Горька замер, будто надетый на громадную стальную спицу. И сквозь грохот и звон услышал:
– Ах ты, жулик проклятый!
На крыльце стояла грузная тетка и смотрела на Горьку пронзительными глазами.
Пробитый ужасом, как ударом тока, Горька дернулся и остался на месте. Бутылку он держал перед собой, не решаясь ее ни уронить, ни поставить обратно.
– Ах ты, сопляк! А ну иди сюда! – сказала тетка, будто не сомневаясь ни капельки, что Горька и в самом деле пойдет.
И он пошел. Как под гипнозом. На ослабевших ногах. По-прежнему держа бутылку в согнутой руке на уровне груди.
Тетка дождалась его, взяла за шиворот и крепко огрела сумкой, в которой лежали тугие кульки.
…Он оказался в комнатушке с письменным столом, за которым сидела молодая крашеная женщина в белом халате. Она сразу стала кричать на Горьку. Тетка, которая привела его, тоже кричала и один раз хлопнула по шее. Грузчики стояли в углу и добродушно гоготали. Потом в комнату втолкнули Шкалика. Он дернул плечом и презрительно скривил губы.
Сквозь отчаяние и страх Горька все же сообразил, что Шкалик, видимо, следил за ним, был неподалеку. Значит, его тоже заподозрили и поймали. Украдкой Шкалик показал Горьке кулак. Наверно, хотел напомнить, чтобы Горька молчал про Капрала.
Горька пытался захныкать, что больше не будет, и бормотал что-то про двенадцать копеек, но его не слушали. Женщина в халате куда-то позвонила. Через какое-то время (заполненное для Горьки безнадежным ужасом) приехал милицейский фургончик…
Потом была серая комната, где пахло клеем и едкой известкой. В окне за решеткой в виде солнечных лучей светился и звенел такой радостный и свободный мир, теперь недоступный для Горьки. За столом Горька увидел пожилую женщину в форме лейтенанта милиции. У нее было усталое и скучное лицо.
Женщина открыла серую папку, посмотрела на Горьку и Шкалика почти ласково, встряхнулась и бодро спросила:
– Ну что? Будем отпираться или сразу все скажем честненько? Как у нас насчет совести?

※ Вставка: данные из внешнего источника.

Lemma process_pending_credit_ok CYCLE i s : (i < n)%nat -> net_ok s ->
  succeeds keeps s (process_pending_credit CYCLE i s).
Proof.
  intros Hi Hok. unfold process_pending_credit. destruct (get_router_ok s i Hok Hi) as (r & Hr & -> & Hro). simpl.
  destruct (credit_loop_ok CYCLE i (m_pending_credit r) s Hi Hok (rt_credits _ Hro))
    as (s' & keep & -> & Hok' & Hins & Hrts & Hpop & Hkeep & Hc). simpl.
  unfold get_router. rewrite Hrts, Hr. simpl. apply succeeds_ret. split.
  - apply put_router_ok; [done | done |]. destruct Hro. by split.
  - intros h. rewrite (put_router_pop h s' i r) by (by rewrite Hrts). rewrite Hpop. unfold router_wt. simpl. lia.
  - intros Hb Hid i' p j v Hi' Hv Hlk. specialize (Hb Hid i' p j v Hi' Hv Hlk). rewrite pend_put.
    change (cred s' i' p v + ilen s' j (m_opposite_dir p) v +
      (if decide (i = i') then countb (for_channel p v) keep else pend s' i' p v) = m_buffer_max_size).
    rewrite Hc. unfold ilen, pend in *. rewrite Hins, Hrts. destruct (decide (i = i')) as [<- |]; [| lia].
    rewrite Hr in Hb. simpl in Hb. lia.
Qed.


(** ** Injection *)

Lemma flits_of_ok now q m : packet_ok q ->
  Forall (fun f => flit_ok f /\ m_state f = IB) (flits_of now q m).
Proof. intros [Hd _]. apply Forall_fmap, Forall_true. intros j. by split. Qed.

(** A packet has one tail flit. *)
Lemma flits_of_wt h now q m : 1 <= m -> sum_by (tail_wt h) (flits_of now q m) = pk_wt h q.
Proof.
  intros Hm. unfold flits_of. replace (Z.to_nat m) with (S (Z.to_nat (m - 1))) by lia.
  rewrite seq_S, fmap_app, sum_by_app. simpl. rewrite sum_by_none.
  - unfold tail_wt, pk_wt. simpl. rewrite bool_decide_eq_true_2 by lia. lia.
  - apply Forall_fmap, Forall_forall. intros j Hj. apply elem_of_seq in Hj. unfold tail_wt. simpl.
    by rewrite bool_decide_eq_false_2 by lia.
Qed.

Lemma find_room_ok i m l s : net_ok s -> (i < n)%nat -> Forall (fun v => v < KNOB_NUM_VC k)%nat l ->
  exists o, find_room i m l s = Done o /\ forall v x, o = Some (v, x) ->
    (v < KNOB_NUM_VC k)%nat /\ ins s !! (i, LOCAL, v) = Some x.
Proof.
  intros Hok Hi Hl. induction Hl as [| v l Hv Hl IH]; simpl; [by exists None |].
  destruct (get_ivc_ok s i LOCAL v Hok) as (x & Hx & -> & _); [split; [done | split; [apply tp_ports | done]] |].
  simpl. destruct (_ <=? _); [| done]. eexists. split; [done |]. by intros ? ? [= <- <-].
Qed.

Context (link_width_pos : 0 < KNOB_LINK_WIDTH k) (oldest_first : KNOB_OLDEST_FIRST k = true).

Lemma num_flit_ok q : packet_ok q -> exists m, num_flit q = Done m /\ 1 <= m.
Proof.
  intros [_ Hs]. unfold num_flit. rewrite (proj2 (Z.eqb_neq _ _)) by lia.
  pose proof (Z.quot_pos (m_size q) (KNOB_LINK_WIDTH k) Hs link_width_pos).
  case_bool_decide; simpl; eexists; (split; [done |]); destruct (KNOB_IDEAL_NOC k); lia.
Qed.

Lemma inject_loop_ok i l s r : (i < n)%nat -> net_ok s -> rts s !! i = Some r -> m_injection_buffer r = l ->
  succeeds keeps s (inject_loop i l s).
Proof.
  intros Hi. revert s r. induction l as [| q l IH]; intros s r Hok Hr El; simpl; [by apply succeeds_ret, noc_keeps_refl |].
  unfold get_router. rewrite Hr. simpl. destruct (ok_rt s Hok i r Hr) as [Hpk Hcr]. rewrite El in Hpk.
  apply Forall_cons in Hpk as [Hq Hpk]. destruct (num_flit_ok q Hq) as (m & -> & Hm). simpl.
  destruct (find_room_ok i m vcs s Hok Hi) as (o & -> & Ho).
  { apply Forall_forall. intros v Hv. apply elem_of_seq in Hv. lia. }
  simpl. destruct o as [[v x] |]; [| by apply succeeds_ret, noc_keeps_refl].
  destruct (Ho v x eq_refl) as [Hv Hx]. pose proof (ok_ivc s Hok _ _ _ _ Hx) as Hxo.
  assert (Hri : in_range (i, LOCAL, v)) by (split; [done | split; [apply tp_ports | done]]).
  set (x' := with_ibuf _ _). set (s1 := put_ivc i LOCAL v x' s). set (r' := with_injection l r).
  assert (Hx' : ivc_ok i LOCAL x') by (apply append_ok; [done | by left | by apply flits_of_ok]).
  assert (Hk : keeps s (put_router i r' s1)).
  { split.
    - apply put_router_ok; [by apply put_ivc_ok | done | by split].
    - intros h. rewrite (put_router_pop h s1 i r) by done. unfold s1. rewrite (put_ivc_pop h s i LOCAL v x) by done.
      unfold router_wt, ivc_wt. simpl. rewrite El, sum_by_app, flits_of_wt by done. simpl. lia.
    - intros Hb Hid i' p j v' Hi' Hv' Hlk. specialize (Hb Hid i' p j v' Hi' Hv' Hlk).
      destruct (link_back i' p j Hi' Hlk) as (_ & _ & _ & _ & _ & Hne & _).
      rewrite pend_put. change (cred s i' p v' + ilen s1 j (m_opposite_dir p) v' +
        (if decide (i = i') then countb (for_channel p v') (m_pending_credit r) else pend s i' p v') = m_buffer_max_size).
      unfold s1. rewrite ilen_put, (decide_False (P := (_, _, _) = _)) by congruence.
      destruct (decide (i = i')) as [<- |]; [by rewrite <- (pend_at s i p v' r) | done]. }
  destruct (IH (put_router i r' s1) r') as (s2 & -> & Hk2); [apply Hk | apply lookup_insert_eq | done |].
  apply succeeds_ret. by etrans.
Qed.

Lemma local_packet_injection_ok i s : (i < n)%nat -> net_ok s -> succeeds keeps s (local_packet_injection i s).
Proof.
  intros Hi Hok. unfold local_packet_injection. destruct (get_router_ok s i Hok Hi) as (r & Hr & -> & _). simpl.
  by apply (inject_loop_ok i _ s r).
Qed.

(** ** Ideal network *)

Lemma first_port_ok x : (exists p, permits x 0 p = true) ->
  (forall p, permits x 0 p = true -> (p < t_ports t)%nat) ->
  exists p, first_port x = Some p /\ permits x 0 p = true.
Proof.
  intros [p Hp] Hlt. unfold first_port.
  destruct (list_find _ ports) as [[q y] |] eqn:Ef.
  - exists q. split; [done |]. apply list_find_Some in Ef as (Hq & Hs & _).
    apply lookup_seq in Hq as [-> _]. by apply Is_true_true in Hs.
  - apply list_find_None in Ef. rewrite Forall_forall in Ef. exfalso. apply (Ef p).
    + apply elem_of_seq. specialize (Hlt p Hp). lia.
    + by apply Is_true_true.
Qed.

Lemma leads_port i p : (i < n)%nat -> leads i p -> (p < t_ports t)%nat.
Proof. intros Hi [-> | [j Hj]]; [apply tp_ports | by apply (link_back i p j Hi Hj)]. Qed.

Lemma vca_ideal_ok i pv s : KNOB_IDEAL_NOC k = true -> (i < n)%nat -> pv ∈ channels -> net_ok s ->
  succeeds keeps s (vca_ideal i pv s).
Proof.
  intros Hid Hi Hpv Hok. pose proof (channel_range i pv Hi Hpv) as Hri. pose proof (noc_keeps_refl s Hok) as Hsame.
  unfold vca_ideal. destruct (get_router_ok s i Hok Hi) as (r & Hr & -> & Hro). simpl.
  destruct (get_ivc_ok s i _ _ Hok Hri) as (x & Hx & -> & Hxo). simpl.
  destruct (m_input_buffer x) as [| f l] eqn:Eb; [by apply succeeds_ret |].
  destruct (decide (m_state f = RC)) as [Hst |];
    [rewrite bool_decide_eq_true_2 by done | rewrite bool_decide_eq_false_2 by done; by apply succeeds_ret].
  simpl. destruct (_ <? _); [by apply succeeds_ret |].
  assert (Hleads : forall p, permits x 0 p = true -> leads i p).
  { intros p Hp. apply (iv_rows _ _ _ Hxo 0%nat). unfold permits in Hp. by destruct (_ ≫= _) as [[] |]. }
  destruct (first_port_ok x) as (p & -> & Hp).
  { pose proof (iv_staged _ _ _ Hxo) as Hstg. unfold staged in Hstg. rewrite Eb in Hstg. by apply Hstg. }
  { intros p Hp. apply (leads_port i); auto. }
  simpl. apply Hleads in Hp. case_bool_decide as Eloc.
  - destruct (eject_ok i r f s Hok Hr) as (Hok1 & _ & Hins & Hpop & _). set (s1 := if m_tail f then _ else s) in *.
    apply succeeds_ret. split; [| | by intros _; unfold balanced; rewrite Hid].
    + apply put_ivc_ok; [done | done |]. by eapply tail_ivc_ok.
    + intros h. rewrite (put_ivc_pop h s1 _ _ _ x) by (by rewrite Hins). rewrite Hpop. unfold ivc_wt. rewrite Eb. simpl. lia.
  - destruct Hp as [? | [j Hj]]; [done |]. rewrite Hj. simpl.
    destruct (link_back i p j Hi Hj) as (Hjn & _ & _ & Hjb & Hopp & _).
    assert (Hf : flit_ok f).
    { pose proof (iv_flits _ _ _ Hxo) as Hfl. rewrite Eb in Hfl. by apply Forall_cons in Hfl as [? _]. }
    destruct (insert_packet_ok j (m_opposite_dir p) pv.2 (u64 (m_cycle r + 1)) f s)
      as (s1 & E1 & Hok1 & _ & _ & Hpop & _); [done | split; [done | split; [done | apply Hri]] | right; eauto | done |].
    rewrite E1. simpl. destruct (get_ivc_ok s1 i _ _ Hok1 Hri) as (x1 & Hx1 & -> & Hxo1). simpl.
    assert (Hfront : exists l1, m_input_buffer x1 = f :: l1).
    { unfold insert_packet in E1. destruct (get_ivc s j _ _) as [y |] eqn:Ey; [| done]. injection E1 as <-.
      unfold get_ivc in Ey. destruct (ins s !! (j, m_opposite_dir p, pv.2)) as [y' |] eqn:Ey'; [| done].
      injection Ey as ->. simpl in Hx1. apply lookup_insert_Some in Hx1 as [[E <-] | [_ Hx1]].
      - injection E as Ej Ep. rewrite Ej, Ep, Hx in Ey'. injection Ey' as <-. simpl. rewrite Eb. eauto.
      - rewrite Hx in Hx1. injection Hx1 as <-. eauto. }
    destruct Hfront as [l1 Eb1]. rewrite Eb1. simpl. apply succeeds_ret. split; [| | by intros _; unfold balanced; rewrite Hid].
    + apply put_ivc_ok; [done | done |]. by eapply tail_ivc_ok.
    + intros h. rewrite (put_ivc_pop h s1 _ _ _ x1) by done. rewrite Hpop. unfold ivc_wt. rewrite Eb1. simpl. lia.
Qed.


Lemma stage_vca_ok i s : (i < n)%nat -> net_ok s -> succeeds keeps s (stage_vca i s).
Proof.
  intros Hi Hok. unfold stage_vca. destruct (KNOB_IDEAL_NOC k) eqn:Hid; apply for_each_ok; try done; intros pv s' Hpv.
  - by apply vca_ideal_ok.
  - by apply vca_channel_ok.
Qed.

(** ** Cycle *)

Lemma tick_router_ok i s : (i < n)%nat -> net_ok s -> succeeds keeps s (tick_router i s).
Proof.
  intros Hi Hok. unfold tick_router. destruct (get_router_ok s i Hok Hi) as (r & Hr & -> & Hro). simpl.
  apply succeeds_ret, (put_router_keeps s i r); [done | done | destruct Hro; by split | done | done].
Qed.

(** Runs one stage of the pipeline and continues in the state it leaves. *)
Ltac noc_stage lem :=
  apply (succeeds_bind keeps); [by apply lem |];
  let s' := fresh "s" in let Hk := fresh "Hk" in intros s' Hk; apply kp_ok in Hk.

Lemma run_router_ok CYCLE pll_lock i s : (i < n)%nat -> net_ok s -> succeeds keeps s (run_router CYCLE pll_lock i s).
Proof.
  intros Hi Hok. unfold run_router. destruct pll_lock; [by apply tick_router_ok |].
  destruct (KNOB_IDEAL_NOC k).
  - noc_stage stage_vca_ok. noc_stage stage_rc_ok. noc_stage local_packet_injection_ok. by apply tick_router_ok.
  - noc_stage process_pending_credit_ok. noc_stage stage_lt_ok. noc_stage stage_sa_ok. noc_stage stage_st_ok.
    noc_stage stage_rc_ok. noc_stage stage_vca_ok. noc_stage local_packet_injection_ok. by apply tick_router_ok.
Qed.

Lemma noc_cycle_ok CYCLE pll_lock s : net_ok s -> succeeds keeps s (run_a_cycle CYCLE pll_lock n s).
Proof.
  intros Hok. apply for_each_ok; [done |]. intros i s' Hin. apply run_router_ok.
  apply list_elem_of_fmap in Hin as (d & -> & Hd). apply elem_of_seq in Hd.
  pose proof (Z.mod_pos_bound (CYCLE mod Z.of_nat n + Z.of_nat d) (Z.of_nat n)). lia.
Qed.


(** ** Runs *)

Context (rm : router_map) (n_pos : (0 < n)%nat) (rm_lt : forall key i, rm !! key = Some i -> (i < n)%nat).

Definition op_ok (o : noc_op) : Prop := match o with Send q _ _ _ _ => 0 <= m_size q | _ => True end.

Record run_ok (st : noc_run_state) : Prop := {
  ru_net : net_ok (nr_net st);
  ru_bal : balanced (nr_net st);
  ru_pop h : sum_by (pk_wt h) (nr_sent st) = sum_by (pk_wt h) (nr_got st).*2 + population h (nr_net st)
}.

Lemma router_of_lt level id : (router_of rm level id < n)%nat.
Proof. unfold router_of. destruct (rm !! _) as [i |] eqn:E; [by apply (rm_lt _ i E) | done]. Qed.

Lemma send_ok q sl si dl di st : run_ok st -> 0 <= m_size q ->
  exists st', noc_do rm n (Send q sl si dl di) st = Done st' /\ run_ok st'.
Proof.
  intros [Hok Hb Hp] Hq. simpl. unfold send, inject_packet.
  destruct (get_router_ok (nr_net st) _ Hok (router_of_lt sl si)) as (r & Hr & -> & Hro). simpl.
  destruct (_ <? _); simpl; (eexists; split; [done |]); [| by split].
  set (i := router_of rm sl si) in *. set (q' := with_route _ _ q). split; simpl.
  - apply put_router_ok; [done | apply router_of_lt |]. destruct Hro. split; simpl; [| done].
    apply Forall_app. split; [done |]. constructor; [| done]. split; [apply router_of_lt | done].
  - intros Hid i' p j v Hi Hv Hl. specialize (Hb Hid i' p j v Hi Hv Hl). rewrite pend_put.
    case_decide as E; [| exact Hb]. subst i'. rewrite (pend_at _ _ _ _ r) in Hb by done. exact Hb.
  - intros h. rewrite (put_router_pop h _ i r) by done. unfold router_wt. simpl. rewrite !sum_by_app, Hp. simpl. lia.
Qed.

Шкалик закатил истерику. Он зарыдал, затопал ногами и взахлеб закричал, что стало уже невозможно выйти на улицу. Что такого он сделал? Шел мимо магазина, а его хватают как вора! Есть в Советской стране такие законы, чтобы ни с того ни с сего хватать? Да что же это такое?! В чем он виноват?! Взрослого бы, небось, не схватили! Взрослый знает, что делать: он и к прокурору пойдет, и в суд, и в газету напишет! А с маленьким все можно, да?